The study by the New York-based Center for an Urban Future, a neighborhood-by-neighborhood assessment that looked at the potential of arts and culture to stimulate economic growth, concluded that much of the neighborhood concern was justified because artists' moving into a neighborhood can drive up rents and force out long-term residential and commercial tenants. The paradox is that arts groups drive up the rents and then cannot afford to remain in the neighborhoods whose rejuvenation they spurred in the first place.

"Everyone is fearful of the demon of SoHo-ization," said Neil Scott Kleiman, director of the center, which focuses on economic development.

"You have this Darwinian progression: artists move into a neighborhood, prices tend to go up, and the artists have to move out," he said. "You're seeing it cloud cultural development."

The city's cultural affairs commissioner, Kate D. Levin, disputed the study's main finding about resistance to arts groups. "That may be true in some cases," she said, "but most of the time arts groups are not interlopers, they're essential parts of how neighborhoods grow and define themselves."

"In almost every case I can think of, communities welcome artists because of what they bring to the mix in terms of 24-hour liveliness and the business they bring," she added. "Artists and arts groups are themselves the first victims of gentrification."

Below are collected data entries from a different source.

(** A field is stored in front of what is still to be written. *)
Lemma store_field a m p bs :
  Zlen a = p -> Zlen bs <= Zlen m -> exists m', st_bytes (a ++ m) p bs = Some ((a ++ bs) ++ m')
    /\ Zlen m' = Zlen m - Zlen bs.
Proof.
  intros Ha Hl. exists (drop (length bs) m). split; [by apply st_bytes_extend|].
  unfold Zlen in *. rewrite length_drop. lia.
Qed.

Lemma devinfo_spec {W} (send : Z -> list Z -> W -> option W) k own junk w :
  0 ∈ own -> bytes_ok own -> (length (cstr own) <= 64)%nat -> Zlen junk = 147 ->
  eth_protocol_devinfo_pkg_send send k own junk w = eth_link_broadcast send k (devinfo_frame own) w.
Proof.
  intros H0 Hown Hl Hj. unfold eth_protocol_devinfo_pkg_send, st_le.
  change (offsetof eth_protocol_devinfo "protocol") with 9.
  change (offsetof eth_protocol_devinfo "sn") with 13.
  change (offsetof eth_protocol_devinfo "type") with 77.
  change (offsetof eth_protocol_devinfo "status") with 79.
  change (offsetof eth_protocol_devinfo "version") with 81.
  change (sizeof eth_protocol_devinfo - 11) with 136.
  destruct (cut_list 9 junk) as (h & m & -> & Hh & Hm); [unfold Zlen in Hj; lia|].
  rewrite Zlen_app in Hj. assert (Zlen h = 9) as Hh9 by (unfold Zlen; lia).
  destruct (store_field h m 9 (le_bytes 4 3) Hh9) as (m1 & -> & Hm1);
    [rewrite Zlen_le_bytes; lia|]. rewrite Zlen_le_bytes in Hm1. cbn [mbind option_bind].
  rewrite (strncpy_bytes_spec 64 own H0 Hl). cbn [mbind option_bind]. fold (pad 64 (cstr own)).
  assert (Zlen (pad 64 (cstr own)) = 64) as Hp1 by (unfold Zlen; rewrite length_pad; lia).
  set (sn := pad 64 (cstr own)) in *.
  destruct (store_field (h ++ le_bytes 4 3) m1 13 sn) as (m2 & -> & Hm2);
    [rewrite Zlen_app, Zlen_le_bytes; lia|lia|]. cbn [mbind option_bind].
  destruct (store_field ((h ++ le_bytes 4 3) ++ sn) m2 77 (le_bytes 2 3)) as (m3 & -> & Hm3);
    [rewrite !Zlen_app, Zlen_le_bytes; lia|rewrite Zlen_le_bytes; lia|].
  rewrite Zlen_le_bytes in Hm3. cbn [mbind option_bind].
  destruct (store_field (((h ++ le_bytes 4 3) ++ sn) ++ le_bytes 2 3) m3 79 (le_bytes 2 1))
    as (m4 & -> & Hm4);
    [rewrite !Zlen_app, !Zlen_le_bytes; lia|rewrite Zlen_le_bytes; lia|].
  rewrite Zlen_le_bytes in Hm4. cbn [mbind option_bind].
  rewrite strncpy_bytes_spec by (by_eval || (vm_compute; lia)). cbn [mbind option_bind].
  fold (pad 64 (cstr devinfo_version)). set (vs := pad 64 (cstr devinfo_version)).
  assert (Zlen vs = 64) as Hvs by reflexivity.
  destruct (store_field ((((h ++ le_bytes 4 3) ++ sn) ++ le_bytes 2 3) ++ le_bytes 2 1) m4 81 vs)
    as (m5 & -> & Hm5);
    [rewrite !Zlen_app, !Zlen_le_bytes; lia|lia|]. cbn [mbind option_bind].
  destruct m5 as [|y0 [|y1 [|? m5]]]; try (unfold Zlen in *; cbn in *; lia).
  assert ((((((h ++ le_bytes 4 3) ++ sn) ++ le_bytes 2 3) ++ le_bytes 2 1) ++ vs) ++ [y0; y1]
    = h ++ devinfo_payload own ++ [y0; y1]) as -> by (unfold devinfo_payload; by rewrite <-!app_assoc).
  assert (bytes_ok (devinfo_payload own)) as Hpok.
  { unfold devinfo_payload. rewrite !bytes_ok_app. split; [apply le_bytes_ok|]. split.
    - apply bytes_ok_app. split; [|by apply Forall_replicate].
      destruct (cstr_split own H0) as [rr Er]. rewrite Er in Hown.
      by apply bytes_ok_app in Hown as [? _].
    - split; [apply le_bytes_ok|]. split; [apply le_bytes_ok|]. by_eval. }
  assert (Zlen (devinfo_payload own) = 136) as Hpl.
  { unfold devinfo_payload. rewrite !Zlen_app, !Zlen_le_bytes. fold sn vs. lia. }
  rewrite <-Hpl, eth_protocol_package_spec by (done || lia || (rewrite Hpl; lia)).
  cbn [mbind option_bind]. by rewrite app_nil_r.
Qed.
(** ** Properties *)

(** C40: the end of the stream's thread, which [relase_ptz_resource] waits for.  The two
    assignments that ask for it and the turns of the thread interleave in any way.  When the
    first assignment comes after the first turn of the thread, the thread is at its end with
    the next turn after the second, whatever the stream and the lock answer, and stays there:
    the join returns.  But the thread itself clears both flags in its first turn.  When this
    is between the assignments, it ends with the next failure of the stream; when it is after
    both, the thread runs for ever and the join never returns.  Until then the pictures are
    handed on in the order in which they were read and never more than five wait. *)
Theorem stream_stops {F} (l1 l2 l3 : list (stream_event (F := F))) (w : stream_world (F := F)) :
  st_pc (sw_ptz w) = ST_start -> st_q (sw_ptz w) = [] -> sw_taken w = [] ->
  Forall (λ e, is_relase e = false) l1 -> Forall (λ e, is_relase e = false) l2 ->
  Forall (λ e, is_relase e = false) l3 -> existsb is_turn l3 = true ->
  let w' := stream_run (l1 ++ Ev_relase RS_capture :: l2 ++ Ev_relase RS_stream :: l3) w in
  (if existsb is_turn l1 then st_pc (sw_ptz w') = ST_exit
   else if existsb is_turn l2
        then begun false true (sw_ptz w')
             /\ (existsb is_failure l3 = true -> st_pc (sw_ptz w') = ST_exit)
        else running (sw_ptz w'))
  /\ (length (st_q (sw_ptz w')) <= 5)%nat /\ sw_taken w' ++ st_q (sw_ptz w') `sublist_of` sw_read w'.
Proof.
  intros Hpc Hq Ht Hl1 Hl2 Hl3 Hturn w'. split.
  - unfold w'. rewrite !stream_run_split.
    pose proof (run_start l1 w Hl1 Hpc) as H. destruct (existsb is_turn l1).
    + apply (run_ends true true is_turn); [|done| |done].
      { intros [| |] w0 He Hb; [by apply asked_turn|done|done]. }
      assert (Hb : begun true false (sw_ptz (stream_run l2 (stream_step (Ev_relase RS_capture) (stream_run l1 w))))).
      { apply run_begun; [done|]. destruct H as [(? & ? & ?) _]. by split. }
      destruct Hb as (? & ? & ?). by split.
    + pose proof (run_start l2 (stream_step (Ev_relase RS_capture) (stream_run l1 w)) Hl2 H) as H2.
      destruct (existsb is_turn l2).
      * assert (Hb : begun false true (sw_ptz (stream_step (Ev_relase RS_stream)
            (stream_run l2 (stream_step (Ev_relase RS_capture) (stream_run l1 w)))))).
        { destruct H2 as [(? & ? & ?) _]. by split. }
        split; [by apply run_begun|]. apply (run_ends false true is_failure); [|done|done].
        intros [[] [] ?| |] w0 He Hw; try done. by apply failed_turn.
      * pose proof (run_start l3 (stream_step (Ev_relase RS_stream)
            (stream_run l2 (stream_step (Ev_relase RS_capture) (stream_run l1 w)))) Hl3 H2) as H3.
        by rewrite Hturn in H3.
  - destruct (stream_run_ok (l1 ++ Ev_relase RS_capture :: l2 ++ Ev_relase RS_stream :: l3) w) as [Hb Ho]; [|done].
    split; [rewrite Hq; cbn; lia|]. rewrite Hq, Ht. apply sublist_nil_l.
Qed.

(** ** Witnesses *)

Definition demo_stream : ptz_ctrl Z :=
  {| st_pc := ST_start; st_count := 0; stop_capture := false; stop_stream := false; st_q := [] |}.

(** Two pictures, one of which is taken; the first turn between the assignments; and both
    assignments before the thread has started. *)
Lemma stream_stops_witness :
  let w := {| sw_ptz := demo_stream; sw_read := []; sw_taken := [] |} in
  let turn f := Ev_turn true (Some f) 0 in
  let capture := Ev_relase RS_capture in
  let stream := Ev_relase RS_stream in
  st_pc (sw_ptz (stream_run [turn 1; turn 1; turn 7; turn 8; Ev_capture 0; capture; turn 9; stream; turn 1] w))
    = ST_exit
  /\ begun false true (sw_ptz (stream_run [capture; turn 1; stream; turn 1; turn 2] w))
  /\ running (sw_ptz (stream_run [capture; stream; turn 1; turn 2] w)).
Proof.
  intros w turn capture stream. split; [|split].
  - refine (proj1 (stream_stops [turn 1; turn 1; turn 7; turn 8; Ev_capture 0] [turn 9] [turn 1] w _ _ _ _ _ _ _));
      try reflexivity; repeat constructor.
  - refine (proj1 (proj1 (stream_stops [] [turn 1] [turn 1; turn 2] w _ _ _ _ _ _ _)));
      try reflexivity; repeat constructor.
  - refine (proj1 (stream_stops [] [] [turn 1; turn 2] w _ _ _ _ _ _ _)); try reflexivity; repeat constructor.
Defined.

The study, which took two years to complete and was commissioned by Deutsche Bank, the Andy Warhol Foundation for the Arts and the Rockefeller Foundation, asserted that the city had yet to understand fully the economic value of its cultural industry, which is responsible for more than 150,000 jobs, stimulated by a 52 percent growth rate over the past nine years.

"While everyone agrees that arts and culture is a pillar of our economy (in fact, no other single industry has stimulated as much economic improvement throughout the five boroughs), the vast majority of us haven't the slightest clue how to define the sector," the report said. "Culture is not just Broadway and Museum Mile, in other words, but thousands of commercial artists, galleries, botanic gardens and zoos citywide."

It is largely because of the disparate nature of culture in New York, the study said, that city government has failed to address it. "The arts are a scattered, tribal and complex industry, with roots widely dispersed throughout the five boroughs," it said, "and therefore, don't lend themselves easily to a grand `master plan' from City Hall."

Mr. Kleiman said the resistance was evident, for example, in Harlem and in St. George, Staten Island, where an influx of artists — along with young professionals looking for a less expensive alternative to Manhattan and Brooklyn — have increased real estate prices.

"In five of the seven neighborhoods we assessed, concerns about displacement were plainly laid at the feet of cultural development," the report said.

The seven neighborhoods the study focused on were St. George; Jamaica and Long Island City, Queens; Lower Manhattan; Fort Greene, Brooklyn; Harlem; and the South Bronx. Because of their retail strengths, the report said, Lower Manhattan and Jamaica did not experience the problems that the other neighborhoods did.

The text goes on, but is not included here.